(Extracted information begins)

Definition set_network_interceptor (n : NetworkInterceptor) (self : BrowserSession)
  : BrowserSession :=
  {| session_id := session_id self; browser := browser self;
     context := context self; page := page self; playwright := playwright self;
     network_interceptor := n;
     custom_headers := custom_headers self; created_at := created_at self;
     last_activity := last_activity self |}.

Definition set_custom_headers (h : gmap string string) (self : BrowserSession)
  : BrowserSession :=
  {| session_id := session_id self; browser := browser self;
     context := context self; page := page self; playwright := playwright self;
     network_interceptor := network_interceptor self;
     custom_headers := h; created_at := created_at self;
     last_activity := last_activity self |}.

Definition set_last_activity (t : Z) (self : BrowserSession) : BrowserSession :=
  {| session_id := session_id self; browser := browser self;
     context := context self; page := page self; playwright := playwright self;
     network_interceptor := network_interceptor self;
     custom_headers := custom_headers self; created_at := created_at self;
     last_activity := t |}.

(** [BrowserSession(session_id)]: the constructor reads the clock twice. *)
Definition BrowserSession_init {S} (sid : string) : M S BrowserSession :=
  created ← time_time;
  active ← time_time;
  mret {| session_id := sid; browser := VNone; context := VNone; page := VNone;
          playwright := VNone; network_interceptor := NetworkInterceptor_init;
          custom_headers := ∅; created_at := created; last_activity := active |}.

(** [self.last_activity = time.time()] *)
Definition touch : M BrowserSession unit :=
  now ← time_time;
  modify (set_last_activity now).

(** A method of [self.network_interceptor] called from the session. *)
Definition on_interceptor {A} (m : M NetworkInterceptor A) : M BrowserSession A :=
  fun self w =>
    match m (network_interceptor self) w with
    | (r, n, w') => (r, set_network_interceptor n self, w')
    end.

Definition close : M BrowserSession unit :=
  try_except
    (self ← get;
     (if truthy (page self) then
        call (PageClose (page self));; modify (set_page VNone)
      else mret tt);;
     self ← get;
     (if truthy (context self) then
        call (ContextClose (context self));; modify (set_context VNone)
      else mret tt);;
     self ← get;
     (if truthy (browser self) then
        call (BrowserClose (browser self));; modify (set_browser VNone)
      else mret tt);;
     self ← get;
     (if truthy (playwright self) then
        call (PlaywrightStop (playwright self));; modify (set_playwright VNone)
      else mret tt);;
     logger INFO 373 None)
    (fun e => logger ERROR 375 (Some e)).

(** The constant argument list of lines 120-131. *)
Definition launch_args : list string :=
  [ "--no-sandbox"; "--disable-setuid-sandbox";
    "--disable-blink-features=AutomationControlled";
    "--disable-dev-shm-usage"; "--disable-web-security";
    "--disable-features=IsolateOrigins,site-per-process";
    "--disable-infobars"; "--window-position=0,0";
    "--ignore-certifcate-errors"; "--ignore-certifcate-errors-spki-list" ].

(Extracted information ends)

Find "modify (set_last_activity now)." in the entries above and copy that whole line exactly, then each line after it through the line that contains "(if truthy (page self) then".

• **Exercise output**:
  modify (set_last_activity now).

(** A method of [self.network_interceptor] called from the session. *)
Definition on_interceptor {A} (m : M NetworkInterceptor A) : M BrowserSession A :=
  fun self w =>
    match m (network_interceptor self) w with
    | (r, n, w') => (r, set_network_interceptor n self, w')
    end.

Definition close : M BrowserSession unit :=
  try_except
    (self ← get;
     (if truthy (page self) then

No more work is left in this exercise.